China’s Unsafe Water is Nestlé’s Opportunity

Published on Author croland

In China, 70% of lakes and rivers have been polluted by power plants and chemical, paper, and textile factories. As a result of these industrial and agricultural expansions, Chinese consumers are concerned about water quality. They’re turning to bottled water as a safer alternative and that’s boosting Nestlé’s bottled-water sales in China. Sales of bottled water in the country will climb to $16 billion by 2017, up from $9 billion in 2012, according to Euromonitor.

As we have discussed on this blog, pollution treatment and cleanup techniques are costly. The water pollution and influx of foreign bottled-waters raise the free-rider problem.



5 Responses to China’s Unsafe Water is Nestlé’s Opportunity

  1. Having come from a similar place (Nepal, to be specific), where tap water is undrinkable and everyone has to rely on bottled water for drinking purposes, I would say I do understand the situation here. Yes, the water pollution would probably raise Nestle’s sales in China, and of other bottled water brands, if any. But there are problems that come along with it too. Here are a few based solely on my experience:

    1. Bottled water is not cheap, but water is necessary for everyone. Can everyone in China afford it?

    2. Water pollution has been increasing a lot in Nepal too. Everyone has started to rely on bottled water for drinking purposes. But a few years ago, a case was found when a bottled-water company was just filling up regular tap water into the bottles and selling them at a higher price. Of course the brand was banned completely. But what are the chances that other bottle-water plants are doing the same thing? Constant watch in the plants would definitely help, but is costly. Is there any monitoring going on in China. I understand that Nestle is a big name but still, regular checks should be made in the plants.

    3. Even if bottled water is being sold for drinking, what about water for other purposes? Water-borne diseases may be caused even if people come in contact with it for a long period of time. Do they wash clothes with this polluted water? Do they bathe in it? How is this problem being addressed?

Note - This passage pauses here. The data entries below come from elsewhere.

(** [locate] inside the file. *)
Lemma locate_ok n f a i ds p s :
  sec_ok n (store f) -> mem f = [] -> inodes f !! a = Some i ->
  rep (view f) (cnt f) (data i) ds -> 0 <= p < length (data i) ->
  ds !! Z.to_nat (p / BLOCK_SECTOR_SIZE) = Some s ->
  exists f', locate f a p = Ok (s, p mod BLOCK_SECTOR_SIZE,
      Z.min (length (data i) - p) (BLOCK_SECTOR_SIZE - p mod BLOCK_SECTOR_SIZE), f') /\ reads n f f'.
Proof.
  intros Hok Hm Hi Hr Hp Hs. have Hl := rp_length _ _ _ _ Hr.
  destruct (byte_to_sector_ok n f (data i) ds p s) as (f' & Hb & Hf); try done.
  exists f'. split; [|done]. rw /locate /get_inode Hi /= Hb /=.
  destruct Hf as (st & -> & _). rw /inode_length /get_inode /= Hi /=.
  rw Z.rem_mod_nonneg; [lia|done|]. rw swrap_small; [lia|unfold INT_MAX in *; lia|].
  repeat f_equal. rw Z.min_comm. destruct (Z.ltb_spec (length (data i) - p) (BLOCK_SECTOR_SIZE - p mod BLOCK_SECTOR_SIZE)); lia.
Qed.

(** Past the end of the file nothing is located. *)
Lemma locate_past n f a i ds p :
  sec_ok n (store f) -> inodes f !! a = Some i -> rep (view f) (cnt f) (data i) ds ->
  length (data i) <= p <= INT_MAX ->
  exists m, locate f a p = Ok (NO_SECTOR, Z.rem p BLOCK_SECTOR_SIZE, m, f) /\ m <= 0.
Proof.
  intros Hok Hi Hr Hp. have Hl := rp_length _ _ _ _ Hr.
  rw /locate /get_inode Hi /= /byte_to_sector (proj2 (Z.leb_le _ _)) /=; [lia|].
  rw /inode_length /get_inode /= Hi /=. rw swrap_small; [lia|unfold INT_MAX in *; lia|].
  eexists. split; [done|]. rw Z.rem_mod_nonneg; [lia|done|].
  destruct (Z.ltb_spec (length (data i) - p) (BLOCK_SECTOR_SIZE - p mod BLOCK_SECTOR_SIZE)); [lia|].
  have := Z.mod_pos_bound p BLOCK_SECTOR_SIZE eq_refl. lia.
Qed.

Lemma read_loop_ok n f0 a i ds (fuel : nat) size p buf st :
  mem f0 = [] -> inodes f0 !! a = Some i -> grow_lock i = false ->
  rep (view f0) (cnt f0) (data i) ds ->
  sec_ok n st -> sec_count st = cnt f0 -> (forall t, sec_view st t = view f0 t) ->
  0 <= p <= INT_MAX -> size <= Z.of_nat fuel ->
  exists f', read_loop fuel (set_store f0 st) a size p buf =
      Ok (buf ++ slice (contents (view f0) (data i) ds) p (Z.min size (length (data i) - p)), f') /\
    reads n f0 f'.
Proof.
  intros Hm Hi Hg Hr. revert size p buf st. induction fuel as [|fuel IH]; intros size p buf st Hok Hc Hv Hp Hf.
  all: have Hl := rp_length _ _ _ _ Hr.
  all: simpl; destruct (Z.ltb_spec 0 size) as [Hs|Hs].
  1: lia.
  1, 3: eexists; split; [|by exists st];
    rw /slice (_ : Z.to_nat _ = 0%nat) ?take_0 ?app_nil_r //; lia.
  have Hi' : inodes (set_store f0 st) !! a = Some i by done.
  rw (acquire_grow_ok _ _ i) //. cbn [obind].
  set f1 := put_inode (set_store f0 st) a (set_grow_lock i true).
  have Hi1 : inodes f1 !! a = Some (set_grow_lock i true) by rw /f1 /= lookup_insert_eq.
  have Hr1 : rep (view f1) (cnt f1) (data (set_grow_lock i true)) ds.
  { simpl. rw Hc. by apply (rep_ext (view f0)). }
  destruct (Z.le_gt_cases (length (data i)) p) as [Hpl|Hpl].
  - destruct (locate_past n f1 a _ ds p Hok Hi1 Hr1) as (m & -> & Hm0); [simpl; lia|]. cbn [obind].
    have Hrel := release_grow_ok (set_store f0 st) a i st Hi' Hg.
    rw -/f1 in Hrel. have -> : release_grow f1 a = Ok (set_store f0 st) by exact Hrel. cbn [obind].
    rw (proj2 (Z.leb_le (if size <? m then size else m) 0)); [destruct (Z.ltb_spec size m); lia|].
    eexists. split; [|by exists st]. rw /slice (_ : Z.to_nat _ = 0%nat) ?take_0 ?app_nil_r //. lia.
  - destruct (rep_sector _ _ _ _ p Hr) as (s & Hs'); [lia|].
    destruct (locate_ok n f1 a (set_grow_lock i true) ds p s Hok) as (f2 & -> & (st2 & -> & Hok2 & Hc2 & Hv2)); try done; [simpl; lia|]. cbn [obind].
    have Hc2' : sec_count st2 = cnt f0 := eq_trans Hc2 Hc.
    have Hv2' : forall t, sec_view st2 t = view f0 t := fun t => eq_trans (Hv2 t) (Hv t).
    have Hrel := release_grow_ok (set_store f0 st) a i st2 Hi' Hg.
    have -> : release_grow (set_store f1 st2) a = Ok (set_store f0 st2) by exact Hrel. cbn [obind data].
    have Hmod := Z.mod_pos_bound p BLOCK_SECTOR_SIZE eq_refl.
    set chunk := (if size <? _ then _ else _).
    have Hch : chunk = Z.min size (Z.min (length (data i) - p) (BLOCK_SECTOR_SIZE - p mod BLOCK_SECTOR_SIZE)).
    { subst chunk. simpl. destruct (Z.ltb_spec size (Z.min (length (data i) - p) (BLOCK_SECTOR_SIZE - p mod BLOCK_SECTOR_SIZE))); lia. }
    have Hsz : 0 < chunk by (rw Hch; unfold BLOCK_SECTOR_SIZE in *; lia).
    rw (proj2 (Z.leb_gt chunk 0)) //.
    have Hrd : exists st3, (if (p mod BLOCK_SECTOR_SIZE =? 0) && (chunk =? BLOCK_SECTOR_SIZE)
        then fs_read (set_store f0 st2) s else fs_read_at (set_store f0 st2) s chunk (p mod BLOCK_SECTOR_SIZE)) =
        Ok (slice (contents (view f0) (data i) ds) p chunk, set_store f0 st3) /\
        sec_ok n st3 /\ sec_count st3 = cnt f0 /\ forall t, sec_view st3 t = view f0 t.
    { have Hsr := rp_range _ _ _ _ Hr _ _ Hs'.
      rw -(chunk_contents _ _ _ _ p chunk s Hr); [lia..|done|].
      destruct (fs_read_at_ok n (set_store f0 st2) s chunk (p mod BLOCK_SECTOR_SIZE))
        as (f3 & E3 & (st3 & -> & Hok3 & Hc3 & Hv3)); [done|by rw /= Hc2'|lia|lia|lia|].
      exists st3. split_and!; [|done|by rw Hc3 /= Hc2'|intros t; by rw Hv3 /= Hv2'].
      destruct (_ && _) eqn:Eb.
      - apply andb_true_iff in Eb as [E0%Z.eqb_eq E5%Z.eqb_eq]. rw /fs_read.
        rw E0 E5 in E3. rw E3 E0 E5. by rw /= Hv2'.
      - by rw E3 /= Hv2'. }
    destruct Hrd as (st3 & -> & Hok3 & Hc3 & Hv3). cbn [obind].
    rw swrap_small; [lia|unfold INT_MAX in *; lia|].
    destruct (IH (size - chunk) (p + chunk) (buf ++ slice (contents (view f0) (data i) ds) p chunk) st3)
      as (f' & -> & Hf'); [done|done|done|lia|lia|].
    exists f'. split; [|done]. f_equal. f_equal. rw -app_assoc. f_equal.
    have Hlc := length_contents _ _ _ _ Hr.
    apply list_eq => k. rw lookup_app lookup_slice. case_decide as Hk.
    + destruct (contents _ _ _ !! (Z.to_nat p + k)%nat) eqn:E; [|apply lookup_ge_None in E; lia].
      rw lookup_slice decide_True; [lia|]. done.
    + rw length_slice; [lia..|]. rw !lookup_slice. repeat case_decide; try done; try lia. f_equal. lia.
Qed.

  2. China’s citizens have experienced victories over polluting companies. Six months ago, plans for a water-pipeline, which would have dumped pollutants into a nearby sea, were forced to be discarded after a violent protest. In this specific case, the local government intervened in order to bar the pipeline’s construction, showing a lack of political will to tighten up environmental standards at the cost of economic benefits.
    Even when government entities will want to combat pollution it will still be difficult. Air and water pollution often transcends city and provincial jurisdictions, necessitating a significant level of cooperation among all levels of government.

    • We of course have interjurisdictional issues as well, acid rain from remote sources, and access to water west of the Rockies. One clear set of cases revolve around the Great Lakes, Ontario, Quebec, Michigan, Minnesota, Wisconsin, Illinois, Indiana, Ohio, New York… There’s a lot of research on this coordination issue, both from the environmental science side and the political economy side.

  3. One very interesting contrast between the West and China in regards to the bottle water industry is the West’s current move against plastic. In 2007, San Francisco barred city agencies from buying bottled water and Concord, MA recently forbade the sale of single-serve plastic water bottles. However, bottled water is a necessity in majority of China while it is mainly a luxury in the US. Purified Chinese water is often polluted as it travels to the households and until that issue is fixed bottled water is the best option. Now Nestle can look to China to compensate for the loss of demand in the West.
    Additionally, although it may be expensive there will be a decrease in health costs due to drinking contaminated water.

  4. We’ll see how well branded water does, lots of local competition. Of course at one time we had a plethora of local soda pop companies in the US… As to plastic, recycling is a profession in China, so that side of the calculation is a little different.